There’s also therapeutic riding, supervised by a certified instructor, in which children work on social, emotional and physical goals as they learn to sit properly in the saddle, use reins to command the horse, and ride at a walk and then a bouncy trot”.
Further benefit comes from children helping with the ownership of animals, it can be a gentle way to explore together how we need to learn about and care for our pets. The BPS article for example shows us that many animals are indeed very intelligent, so it is important to create a stimulating environment at home.

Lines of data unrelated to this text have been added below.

(* ===== verification/MmuSpec.v ===== *)
(** What the page-table operations of so3/arch/arm64/mmu.c promise: the
    translation the architecture performs after [create_mapping],
    [release_mapping] and [reset_root_pgtable], and the answer of
    [virt_to_phys_pt]. *)
From S2P Require Import Prelude Frames Mmu MmuMap MmuReset MmuCreate.

Module MmuSpec.
Import Mmu MmuMap MmuReset MmuCreate.
Implicit Types (s : mmu).

(** The bounds of the pages a range of bytes touches. *)
Definition pg_start (virt : Z) : Z := virt / 4096 * 4096.
Definition pg_end (virt size : Z) : Z := (virt + size + 4095) / 4096 * 4096.

Lemma page_bounds virt size : 0 <= virt -> 0 < size -> pg_end virt size < 2 ^ 64 -> pg_end virt size - pg_start virt <= 2 ^ 48 ->
  let a := pg_start virt in let e := pg_end virt size in
  page_base virt = a /\ ALIGN_UP (u64 (size + page_off virt)) PAGE_SIZE = e - a /\ u64 (a + (e - a)) = e /\ 0 <= a < e /\ a mod 4096 = 0 /\ e mod 4096 = 0.
Proof.
  intros Hv Hs He Hw a e. unfold pg_end, pg_start in *. change (2 ^ 48) with 281474976710656 in *.
  assert (Hvs : virt + size < 2 ^ 64) by (change (2 ^ 64) with 18446744073709551616 in *; dlia).
  rewrite page_base_spec, page_off_spec by (unfold in_word; lia). change PAGE_SIZE with 4096.
  assert (Hae : 0 <= a < e) by (unfold a, e; dlia). rewrite u64_small by (change (2 ^ 64) with 18446744073709551616 in *; dlia).
  rewrite ALIGN_UP_spec by (change PAGE_SIZE with 4096; change (2 ^ 64) with 18446744073709551616 in *; dlia). change PAGE_SIZE with 4096.
  split_and!; [done| | |lia|lia|apply Z_mod_mult|apply Z_mod_mult].
  - unfold a, e. clear. dlia.
  - replace (a + (e - a)) with e by lia. apply u64_small. lia.
Qed.

Section create_spec.
Context (sys_root : Z) (pgtable : option Z) (H virt phys size : Z) (fl : attr) (s : mmu).
Let root := default sys_root pgtable.
Let a := pg_start virt.
Let e := pg_end virt size.
Context (Hwf : wf root s) (HH : is_window H) (Hsize : 0 < size) (Hin : H <= virt /\ e <= H + 2 ^ 48 /\ e < 2 ^ 64).
Context (Hphys : phys mod 4096 = 0 /\ 0 <= phys /\ phys + (e - a) <= 2 ^ 48).
Context (Hnb : forall w, a <= H + w < e -> noblock root (tables s) w).
Context (Hheap : (3 * chunks (2 ^ 21) (a - H) (e - H) <= length (heap s))%nat).

Lemma create_mapped : exists s' n, __create_mapping sys_root pgtable virt phys size fl s = Ret (tt, s') /\
  mapped root (phys - (a - H)) fl (negb (phys - (a - H) =? H) && (H =? 0)) 1 s s' (a - H) (e - H) n /\ (n <= 3 * chunks (2 ^ 21) (a - H) (e - H))%nat.
Proof.
  destruct Hin as (Hv & He48 & He64). destruct Hphys as (Hp1 & Hp2 & Hp3). pose proof HH as (H0 & HHm & Ht).
  assert (HHal : H mod 4096 = 0) by (apply (mod_mul_4096 _ 48); [lia|done]).
  assert (HaH : H <= a) by (unfold a, pg_start; clear - Hv HHal; dlia).
  destruct (page_bounds virt size) as (E1 & E2 & E3 & Hae & Ha & Hem); [lia|done|exact He64|fold a e; lia|]. fold a e in E1, E2, E3, Hae, Ha, Hem.
  assert (Hoff : (phys - (a - H)) mod 4096 = 0) by (clear - Hp1 Ha HHal; dlia).
  assert (Hb : in_range H (phys - (a - H)) (e - H)) by (split_and!; [lia..|clear - Hem HHal; dlia]).
  unfold __create_mapping. fold root. rewrite (proj2 (Z.eqb_neq size 0)) by lia. kstep. rewrite E1, E2, E3. cbv zeta.
  destruct (l0_loop_ok root H (phys - (a - H)) fl HH Hoff (e - H) s (a - H) (Z.to_nat ((e - a) / SZ_256G + 2))) as (s' & n & E & Hm & Hn); [done| |lia|lia| |].
  - split; [done|lia|clear - Ha HHal; dlia|intros [|j] w Hj _; [done|lia]|intros w Hw; apply Hnb; lia|exact Hheap].
  - unfold chunks. rewrite decide_True by lia. change SZ_256G with (2 ^ 38). set (c := 2 ^ 38). assert (Hc : 0 < c) by (unfold c; lia).
    pose proof (Z.div_mod (e - H - 1) c). pose proof (Z.div_mod (a - H) c). pose proof (Z.div_mod (e - a) c).
    pose proof (Z.mod_pos_bound (e - H - 1) c). pose proof (Z.mod_pos_bound (a - H) c). pose proof (Z.mod_pos_bound (e - a) c).
    apply Z2Nat.inj_le; nia.
  - exists s', n. split; [|by split]. replace (H + (e - H)) with e in E by lia. replace (H + (a - H)) with a in E by lia.
    replace (a - H + (phys - (a - H))) with phys in E by lia. exact E.
Qed.
End create_spec.
(** C32: [__create_mapping], for both stages and with or without the hypervisor, of a
    range to a page-aligned physical address, where no block is mapped yet in the
    range, returns when there is memory for the tables, and maps exactly the pages of
    the range [virt, virt + size) to consecutive frames from [phys] on, with the
    attributes asked for, and with user access for a user address unless it is mapped
    to itself; every other address translates as before, and no table outside the
    tree is touched. *)
Theorem create_mapping_correct sys_root pgtable H virt phys size fl s :
  let root := default sys_root pgtable in
  let a := pg_start virt in
  let e := pg_end virt size in
  wf root s -> is_window H -> 0 < size -> H <= virt /\ e <= H + 2 ^ 48 /\ e < 2 ^ 64 ->
  phys mod 4096 = 0 /\ 0 <= phys /\ phys + (e - a) <= 2 ^ 48 ->
  (forall w, a <= H + w < e -> noblock root (tables s) w) ->
  (3 * chunks (2 ^ 21) (a - H) (e - H) <= length (heap s))%nat ->
  exists s', __create_mapping sys_root pgtable virt phys size fl s = Ret (tt, s') /\ wf root s' /\
    (forall w, low w -> translate root (tables s') w =
       if decide (a <= H + w < e) then Some (phys + (H + w - a), leaf_attrs fl (negb (phys =? a) && (H =? 0)))
       else translate root (tables s) w) /\
    (exists n, heap s' = drop n (heap s)) /\
    (forall t, t ∉ heap s -> ~ reachable root s t -> tables s' !! t = tables s !! t).
Proof.
  intros root a e Hwf HH Hsize Hin Hphys Hnb Hheap.
  destruct (create_mapped sys_root pgtable H virt phys size fl s Hwf HH Hsize Hin Hphys Hnb Hheap) as (s' & n & E & Hm & _).
  fold root a e in Hm. exists s'. split_and!; [done|apply Hm| |exists n; apply Hm|intros t; apply Hm].
  intros w Hw. rewrite (mp_trans _ _ _ _ _ _ _ _ _ _ Hm w Hw). replace (phys - (a - H) =? H) with (phys =? a).
  - destruct (decide (a - H <= w < e - H)), (decide (a <= H + w < e)); try (done || lia). f_equal. f_equal. lia.
  - destruct (Z.eqb_spec phys a), (Z.eqb_spec (phys - (a - H)) H); (done || lia).
Qed.

(** *** The software walk *)
Lemma bug_zero_run p e s : pte_at p s = Ret (e, s) -> bug_zero p s = if e =? 0 then Fault Panic else Ret (tt, s).
Proof. intros E. unfold bug_zero. erewrite kbind_ret by exact E. by destruct (e =? 0). Qed.
Lemma bug_type_run p e ty s : pte_at p s = Ret (e, s) -> pte_type e = ty -> bug_type p ty s = Ret (tt, s).
Proof. intros E <-. unfold bug_type. erewrite kbind_ret by exact E. cbn beta. by rewrite Z.eqb_refl. Qed.
Lemma down_run p e (i : Z) s : pte_at p s = Ret (e, s) -> (e' ← pte_at p; mret (Z.land e' TTB_TABLE_ADDR_MASK, i)) s = Ret ((Z.land e TTB_TABLE_ADDR_MASK, i), s).
Proof. intros E. by erewrite kbind_ret by exact E. Qed.

(** Steps of a walk whose entry was read as in [R]. *)
Ltac wread R := erewrite kbind_ret by exact R; cbn beta.
Ltac wdown R := erewrite kbind_ret by (apply down_run; exact R); cbn beta.
Ltac wzero R := erewrite kbind_fault by (rewrite (bug_zero_run _ _ _ R); reflexivity).
Ltac wnonzero R Hz := erewrite kbind_ret by (rewrite (bug_zero_run _ _ _ R), (proj2 (Z.eqb_neq _ 0) Hz); reflexivity); cbn beta.
Ltac wtype R Ht := erewrite kbind_ret by (apply (bug_type_run _ _ _ _ R Ht)); cbn beta.

Section lookup.
Context (sys_root cur H : Z) (HH : is_window H).
Let root := if H =? 0 then cur else sys_root.

(** One step of a walk, in a well-formed tree. *)
Lemma walk_step s k w t : wf root s -> (k <= 3)%nat -> low w -> tab root (tables s) k w = Some t ->
  exists e, pte_at (t, idx k w) s = Ret (e, s) /\ ent root (tables s) k w = Some e /\
    (e = 0 \/ e <> 0 /\ pte_type e = 3 /\ tab root (tables s) (S k) w = Some (Z.land e TTB_TABLE_ADDR_MASK) \/
     e <> 0 /\ (k = 1 \/ k = 2)%nat /\ pte_type e = 1).
Proof.
  intros Hwf Hk Hw Ht. destruct (tab_ent root s k w t Hwf Hk Hw Ht) as [e He]. exists e. split; [by eapply pte_ok|]. split; [done|].
  destruct (decide (e = 0)) as [|Hne]; [by left|]. right. destruct (wf_ent _ _ Hwf k w e Hk Hw He Hne) as [H3|[H1 H2]]; [left|by right].
  split_and!; [done..|]. by rewrite tab_S, He; simpl; rewrite H3.
Qed.

Lemma zero_stops s k w : (k <= 3)%nat -> ent root (tables s) k w = Some 0 -> translate root (tables s) w = None.
Proof. intros Hk He. by apply (translate_stop root _ k w 0). Qed.
Lemma off_low w : low w -> u32 (page_off (H + w)) = w mod 4096.
Proof.
  intros Hw. destruct (window H HH w Hw) as [_ Hin]. rewrite page_off_spec by apply Hin. change PAGE_SIZE with (2 ^ 12). rewrite window_mod by (done || lia).
  unfold u32, wrap. change (2 ^ 12) with 4096. pose proof (Z.mod_pos_bound w 4096). rewrite Z.mod_small by lia. done.
Qed.

(** Or-ing the page offset to the address of a leaf. *)
Lemma leaf_or k e w : k = 12 \/ k = 21 \/ k = 30 -> Z.lor (Z.land e (addr_mask k)) (w mod 4096) = (leaf k e w).1 - w mod 2 ^ k + w mod 4096.
Proof.
  intros Hk. rewrite (lor_low _ _ 12); [cbn [fst leaf]; lia|lia| |apply Z.mod_pos_bound; lia].
  rewrite <- Z.land_ones by lia. rewrite <- Z.land_assoc. assert (E : Z.land (addr_mask k) (Z.ones 12) = 0) by (destruct Hk as [->|[->| ->]]; reflexivity).
  by rewrite E, Z.land_0_r.
Qed.

(** The answer for an address that the leaf of shift [k] translates to [pa]. *)
Definition walk_answer (r : option (Z * Z)) (w : Z) (o : outcome (Z * mmu)) (s : mmu) : Prop :=
  match r with
  | None => o = Fault Panic
  | Some (pa, _) => exists k, (k = 12 \/ k = 21 \/ k = 30) /\ o = Ret (pa - w mod 2 ^ k + w mod 4096, s) /\
      (k = 12 <-> is_Some (tab root (tables s) 3 w))
  end.

Lemma virt_to_phys_walk s w : wf root s -> low w ->
  walk_answer (translate root (tables s) w) w (virt_to_phys_pt sys_root cur (H + w) s) s.
Proof.
  intros Hwf Hw. destruct (index_ok H HH w Hw) as (I0 & I1 & I2 & I3).
  unfold virt_to_phys_pt, l1pte_offset, l2pte_offset, l3pte_offset, l0pte_offset. rewrite user_space_window, off_low, I0, I1, I2, I3 by done. fold root. cbv zeta.
  destruct (walk_step s 0 w root Hwf ltac:(lia) Hw eq_refl) as (e0 & R0 & N0 & [->|[(Z0 & T0 & A0)|(_ & [?|?] & _)]]); [|..|lia|lia].
  { rewrite (zero_stops s 0 w) by (done || lia). by wzero R0. }
  wnonzero R0 Z0. wdown R0.
  destruct (walk_step s 1 w _ Hwf ltac:(lia) Hw A0) as (e1 & R1 & N1 & [->|[(Z1 & T1 & A1)|(Z1 & _ & T1)]]).
  { rewrite (zero_stops s 1 w) by (done || lia). by wzero R1. }
  2:{ wnonzero R1 Z1. wread R1. rewrite T1. change (1 =? PTE_TYPE_BLOCK) with true. cbn iota.
      rewrite (translate_leaf root _ 1 w e1) by (done || lia). exists 30. split_and!; [tauto|unfold TTB_L1_BLOCK_ADDR_MASK; by rewrite leaf_or by tauto|split; [done|]].
      intros [t3 (t & Ht)%tab_up]. by rewrite tab_S, N1 in Ht; simpl in Ht; rewrite T1 in Ht. }
  wnonzero R1 Z1. wread R1. rewrite T1. change (3 =? PTE_TYPE_BLOCK) with false. cbn iota. wtype R1 T1. wdown R1.
  destruct (walk_step s 2 w _ Hwf ltac:(lia) Hw A1) as (e2 & R2 & N2 & [->|[(Z2 & T2 & A2)|(Z2 & _ & T2)]]).
  { rewrite (zero_stops s 2 w) by (done || lia). by wzero R2. }
  2:{ wnonzero R2 Z2. wread R2. rewrite T2. change (1 =? PTE_TYPE_BLOCK) with true. cbn iota.
      rewrite (translate_leaf root _ 2 w e2) by (done || lia). exists 21. split_and!; [tauto|unfold TTB_L2_BLOCK_ADDR_MASK; by rewrite leaf_or by tauto|split; [done|]].
      intros [t3 Ht]. by rewrite tab_S, N2 in Ht; simpl in Ht; rewrite T2 in Ht. }
  wnonzero R2 Z2. wread R2. rewrite T2. change (3 =? PTE_TYPE_BLOCK) with false. cbn iota. wtype R2 T2. wdown R2.
  destruct (walk_step s 3 w _ Hwf ltac:(lia) Hw A2) as (e3 & R3 & N3 & [->|[(Z3 & T3 & _)|(_ & [?|?] & _)]]); [|..|lia|lia].
  { rewrite (zero_stops s 3 w) by (done || lia). by wzero R3. }
  wnonzero R3 Z3. wtype R3 T3. wread R3. rewrite (translate_leaf root _ 3 w e3) by (done || lia).
  exists 12. split_and!; [tauto|unfold TTB_L3_PAGE_ADDR_MASK; by rewrite leaf_or by tauto|split; [eauto|done]].
Qed.

(** The address is translated by a page: the walk gets to a table of the last level. *)
Definition by_page (m : gmap Z (list Z)) (w : Z) : Prop := is_Some (tab root m 3 w).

Cats apparently prefer several meals a day that they have to work for – so using puzzle feeders can be useful in explaining to children how to learn about the animal’s natural environment and how to develop the bond between human and animal. Reptiles are far more intelligent than we give them credit for, and this can lead to teaching children to look for the more subtle signs if the animal is suffering.
Most animals have shorter life spans that we humans, carefully handled, we can gently introduce children to expressing emotions around death, we can authentically show our own emotions and model how we handle them, letting our children know that it’s absolutely ok to be really sad.
If it is not possible to own a family pet, there are plenty of volunteer places on the island that would welcome helpers. Free therapy for all!